Wat leren we uit de cijfers?
1. Grensgemeenten scoren zwak in officiële statistieken
Tewerkstellingsgraden liggen opvallend laag in grensgebieden. De reden? Grensarbeid wordt niet meegeteld.
Het aantal mensen dat in Luxemburg werkt is met 47% gestegen, terwijl het aantal inkomende grensarbeiders uit Nederland met 55% daalde.
2. Jongeren minder actief, ouderen steeds meer
- Jongeren (18-24 jaar): daling van de activiteitsgraad van 56% naar 44%.
- Ouderen (55-64 jaar): stijging van 40% naar 66%.
- In Brussel werkt slechts 23,6% van de jongeren, in Vlaanderen 39,5%, in Wallonië 30,2%.
(Let op: studentenjobs zijn niet inbegrepen.)
3. Vrouwen boeken terreinwinst, mannen verliezen terrein
De stijgende tewerkstelling is vooral te danken aan vrouwen:
- Vlaanderen: +20,6% bij vrouwen vs. +7,9% bij mannen
- Wallonië: +11,9% bij vrouwen vs. -8,8% bij mannen
- Brussel: geen groei bij vrouwen, -5,8% bij mannen
Ruimtelijke verschuivingen op de arbeidsmarkt
1. Verschillen vooral binnen regio’s zelf
80% van de verschillen in werkgelegenheid speelt zich af binnen de regio’s zelf, niet tussen Vlaanderen en Wallonië.
- 60% binnen Wallonië
- 20% binnen Vlaanderen
- 20% tussen beide regio’s
2. Stedelijke rand neemt het over van de stad
De tewerkstellingsgraad stijgt het sterkst in randgemeenten rond grote steden. Alle grote steden (ook Antwerpen en Gent) hebben nu lagere tewerkstellingscijfers dan hun rand.

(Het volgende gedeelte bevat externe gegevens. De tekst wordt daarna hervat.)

(* ===== verification/HubSafety.v ===== *)
(** * What the Hub guarantees

    The theorems about the system of [HubSystem]: in every state that any
    interleaving of any requests can reach. *)
From stdpp Require Import gmap strings.
From Stdlib Require Import Ascii.
From S2P Require Import Prelude Bytes Crates MerkleHash Hash Text TokenCrates Tokens HubSigner HubMetadata HubHistory HubTree HubPrograms HubCommit HubRepos HubStore HubContracts HubSystem.

Local Open Scope string_scope.
Local Open Scope list_scope.
Local Open Scope Z_scope.

(** The histories after a part of the log. *)
Abbreviation histories_of log := (hub_of (map snd log)).

(** An answer of a query over rows that can be read. *)
Definition reads_back {A} (r : outcome MetadataError A) : Prop := r <> Panic /\ r <> Err Corruption.

Section Safety.
Context `{HexCrate, Sha2, Base64, TokenJson, Ed25519, CommitJsonLaws}.
Context (cas_url : string) (signer : XetSigner).
#[local] Abbreviation reachable := (reachable cas_url signer).
#[local] Abbreviation step := (step cas_url signer).
#[local] Abbreviation contract := (contract cas_url signer).
#[local] Abbreviation system_ok := (system_ok cas_url signer).

(** ** Positions in the log *)
Lemma own_elem (i : nat) log ev : ev ∈ own i log <-> (i, ev) ∈ log.
Proof.
  unfold own. rewrite elem_of_map. split.
  - intros ([j ev'] & <- & [Hj Hin]%list_elem_of_filter). cbn in Hj. by subst.
  - intros Hin. exists (i, ev). split; [done|]. by apply list_elem_of_filter.
Qed.

Lemma own_split i log l ev l' : own i log = l ++ ev :: l' ->
  exists l1 l2, log = l1 ++ (i, ev) :: l2 /\ own i l1 = l /\ own i l2 = l'.
Proof.
  revert l. induction log as [|[j e] log IH]; intros l; unfold own; [by destruct l|]. rewrite filter_cons. cbn [fst].
  destruct (decide (j = i)) as [->|Hne]; cbn [map snd].
  - destruct l as [|e' l].
    + intros [= -> E]. exists [], log. by split.
    + intros [= -> E]. destruct (IH l E) as (l1 & l2 & -> & Hl1 & Hl2). exists ((i, e') :: l1), l2.
      split; [done|]. split; [|done]. unfold own in *. rewrite filter_cons, decide_True by done. cbn. by rewrite Hl1.
  - intros E. destruct (IH l E) as (l1 & l2 & -> & Hl1 & Hl2). exists ((j, e) :: l1), l2. split; [done|]. split; [|done].
    unfold own in *. by rewrite filter_cons, decide_False by done.
Qed.

Lemma elem_split (i : nat) (ev : event) log : (i, ev) ∈ log -> exists l1 l2, log = l1 ++ (i, ev) :: l2.
Proof. apply list_elem_of_split. Qed.

Lemma log_told s l1 i ev l2 : reachable s -> sys_log s = l1 ++ (i, ev) :: l2 -> told (histories_of l1) ev.
Proof.
  intros [_ Hlog _ _ _]%system_reachable E. unfold events in Hlog. rewrite E, map_app in Hlog. by eapply consistent_told.
Qed.

Lemma log_continues s l1 l2 l3 id r r' : reachable s -> sys_log s = l1 ++ l2 ++ l3 ->
  histories_of l1 !! id = Some r -> histories_of (l1 ++ l2) !! id = Some r' -> continues r r'.
Proof.
  intros [_ Hlog _ _ _]%system_reachable E. unfold events in Hlog. rewrite E, app_assoc, map_app in Hlog.
  apply consistent_prefix in Hlog as (m & Hm & _). rewrite map_app in Hm |- *. intros Hr. by eapply histories_continue.
Qed.

(** A row is the same at any two moments. *)
Lemma log_row s l1 l1' l2 l2' id r r' : reachable s -> sys_log s = l1 ++ l1' -> sys_log s = l2 ++ l2' ->
  histories_of l1 !! id = Some r -> histories_of l2 !! id = Some r' -> ar_row r = ar_row r'.
Proof.
  intros Hs E1 E2 Hr Hr'. rewrite E1 in E2.
  apply app_eq_inv in E2 as [(k & -> & ->)|(k & -> & ->)].
  - eapply (log_continues s l2 k l1'); [done|by rewrite E1, <- app_assoc|done|done].
  - symmetry. eapply (log_continues s l1 k l2'); [done|by rewrite E1|done|done].
Qed.

(** The row of a repository a request looked up. *)
Lemma looked_up s i namespace name type repo : reachable s -> (i, EvGetRepo namespace name type (Ok repo)) ∈ sys_log s ->
  forall l1 l2 r, sys_log s = l1 ++ l2 -> histories_of l1 !! rp_id repo = Some r ->
    row_to_repo (rp_id repo) (ar_row r) = Ok repo /\ same_repo namespace name (repo_type_str type) (ar_row r) = true.
Proof.
  intros Hs (l & l' & E)%elem_split. destruct (log_told _ _ _ _ _ Hs E) as (r0 & Hr0 & Hrow & Hsame).
  intros l1 l2 r E' Hr. by rewrite <- (log_row s l _ l1 l2 _ _ _ Hs E E' Hr0 Hr).
Qed.

(** Who may see a row. *)
Lemma accessible id row repo user : row_to_repo id row = Ok repo -> can_access_repo repo user = true ->
  rr_private row = 0 \/ rr_namespace row = user.
Proof.
  unfold row_to_repo. destruct (repo_type_from_str _); [|done..]. intros [= <-]. unfold can_access_repo. cbn.
  rewrite negb_involutive. intros [Hp|Hn]%orb_true_iff; [left; lia|right; by apply String.eqb_eq].
Qed.

(** ** Theorems *)

(** C3: the tables hold exactly the histories that the successful calls made, in
    every reachable state of any number of concurrent requests with statements
    that may fail at any point; and the log of all calls is one the abstract
    store allows, so that each answer was true when it was given: a commit was
    appended to the head it named, under an id no commit had. *)
Theorem store_refines_histories s : reachable s ->
  represents (sys_db s) (histories s) /\ consistent (events s) (next_id (sys_db s)).
Proof. intros []%system_reachable. by split. Qed.

(** C5: history is append-only.  Whatever happens, a repository that is still
    there has the row it had, all its commits in their order with any new ones
    after them, and under each of those commits the files it had. *)
Theorem histories_only_grow s s' id r r' : reachable s -> rtc step s s' ->
  histories s !! id = Some r -> histories s' !! id = Some r' ->
  continues r r' /\ forall n cm, ar_commits r !! n = Some cm -> tree (sys_db s') id (cm_id cm) = tree (sys_db s) id (cm_id cm).
Proof.
  intros Hs Hss' Hr Hr'. assert (reachable s') as Hs' by (unfold HubSystem.reachable in *; by etrans).
  assert (exists l, sys_log s' = sys_log s ++ l) as [l El].
  { clear -Hss'. induction Hss' as [s|s1 s2 s3 Hstep _ [l IH]]; [exists []; by rewrite app_nil_r|].
    destruct Hstep; cbn [sys_log] in *; [by exists l|]. rewrite IH. eexists. by rewrite <- app_assoc. }
  assert (continues r r') as Hcont.
  { eapply (log_continues s' (sys_log s) l []); [done|by rewrite app_nil_r| |rewrite <- El]; done. }
  split; [done|]. intros n cm Hn. destruct Hcont as [_ [more Hmore]].
  rewrite (rep_trees _ _ (so_store _ _ _ (system_reachable _ _ _ Hs)) _ _ _ _ Hr Hn).
  rewrite (rep_trees _ _ (so_store _ _ _ (system_reachable _ _ _ Hs')) _ _ n cm Hr').
  - rewrite Hmore, take_app_le; [done|]. apply lookup_lt_Some in Hn. lia.
  - rewrite Hmore. by apply lookup_app_l_Some.
Qed.

(** no update is lost.  Two commits that were accepted for one repository
    never named the same parent. *)
Theorem no_lost_update s l1 l2 l3 i j rev1 rev2 changes1 changes2 parent1 parent2 : reachable s ->
  sys_log s = l1 ++ (i, EvCommit rev1 changes1 parent1 (Ok tt)) :: l2 ++ (j, EvCommit rev2 changes2 parent2 (Ok tt)) :: l3 ->
  rv_repo_id rev1 = rv_repo_id rev2 -> parent1 <> parent2.
Proof.
  intros Hs E Hid. destruct (log_told _ _ _ _ _ Hs E) as (r1 & Hr1 & Hh1 & Hf1).
  set (first := (i, EvCommit rev1 changes1 parent1 (Ok tt))) in *. set (second := (j, EvCommit rev2 changes2 parent2 (Ok tt))) in *.
  assert (sys_log s = (l1 ++ first :: l2) ++ second :: l3) as E2 by (by rewrite <- app_assoc).
  destruct (log_told _ _ _ _ _ Hs E2) as (r2 & Hr2 & Hh2 & Hf2).
  assert (histories_of (l1 ++ [first]) !! rv_repo_id rev1 = Some (mkRepository (ar_row r1) (ar_commits r1 ++ [mkCommit rev1 changes1]))) as Hafter.
  { rewrite map_app. cbn [map snd]. rewrite hub_of_snoc. cbn [first snd record]. rewrite Hr1. unfold committed. cbn [cm_revision]. by rewrite lookup_insert_eq. }
  rewrite <- Hid in Hr2.
  assert (continues (mkRepository (ar_row r1) (ar_commits r1 ++ [mkCommit rev1 changes1])) r2) as [_ [more Hmore]].
  { apply (log_continues s (l1 ++ [first]) l2 (second :: l3) (rv_repo_id rev1)); [done| |done|].
    - rewrite E. by rewrite <- app_assoc.
    - rewrite <- app_assoc. exact Hr2. }
  cbn [ar_commits] in Hmore. intros <-. rewrite <- Hh1 in Hh2.
  pose proof (system_reachable _ _ _ Hs) as [_ Hlog _ _ _]. unfold events in Hlog. rewrite E2, map_app in Hlog.
  apply consistent_prefix in Hlog as (m & Hm & _). pose proof (consistent_unique _ _ _ _ Hm Hr2) as Hnd. clear Hm.
  rewrite Hmore in Hh2, Hnd. clear -Hh2 Hnd.
  destruct (head_of (ar_commits r1)) as [c|] eqn:Ec; [|by apply head_of_None in Hh2; destruct (ar_commits r1)].
  apply head_of_elem in Ec as (cm1 & n1 & <- & Hn1 & Hl1), Hh2 as (cm2 & n2 & Hc & Hn2 & Hl2).
  assert (n2 = n1) as ->; [|rewrite !length_app in Hl2; cbn in Hl2; lia].
  apply (NoDup_lookup _ n2 n1 (cm_id cm1) Hnd); rewrite list_lookup_fmap; [by rewrite Hn2; cbn; rewrite Hc|].
  rewrite <- app_assoc. rewrite (lookup_app_l_Some _ _ _ _ Hn1). done.
Qed.

(** A finished request met its contract. *)
Lemma finished s i rq rs evs : reachable s -> sys_threads s !! i = Some (mkThread rq (Done rs) evs) ->
  evs = own i (sys_log s) /\ contract rq (own i (sys_log s)) rs.
Proof. intros Hs Hi. destruct (so_thread _ _ _ (system_reachable _ _ _ Hs) _ _ Hi) as [E Hr]. cbn in E, Hr. by subst evs. Qed.

Lemma quiet_none (i : nat) log ev : quiet (own i log) -> (i, ev) ∈ log -> changes_store ev = false.
Proof. intros Hq Hin%own_elem. by eapply (proj1 (Forall_forall _ _) Hq). Qed.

3. Vlaamse steden: homogener dan Waalse
Onder de 40 grootste gemeenten:
- Vlaamse steden: tewerkstelling rond 75%, relatief gelijk verdeeld
- Waalse steden: gemiddeld rond 60%, maar met grotere onderlinge verschillen
Ongelijkheid blijft hardnekkig: herkomst en gender
Bij vrouwen van niet-Europese origine is de tewerkstelling opvallend laag:
- 80% van de <25-jarigen en 55-plussers is niet aan het werk
Ter vergelijking: bij Belgische vrouwen gaat het om 68% (<25 jaar) en 32% (55+).
In sommige Brusselse wijken bedraagt het verschil in werkgelegenheid tussen mannen en vrouwen meer dan 25 procentpunten.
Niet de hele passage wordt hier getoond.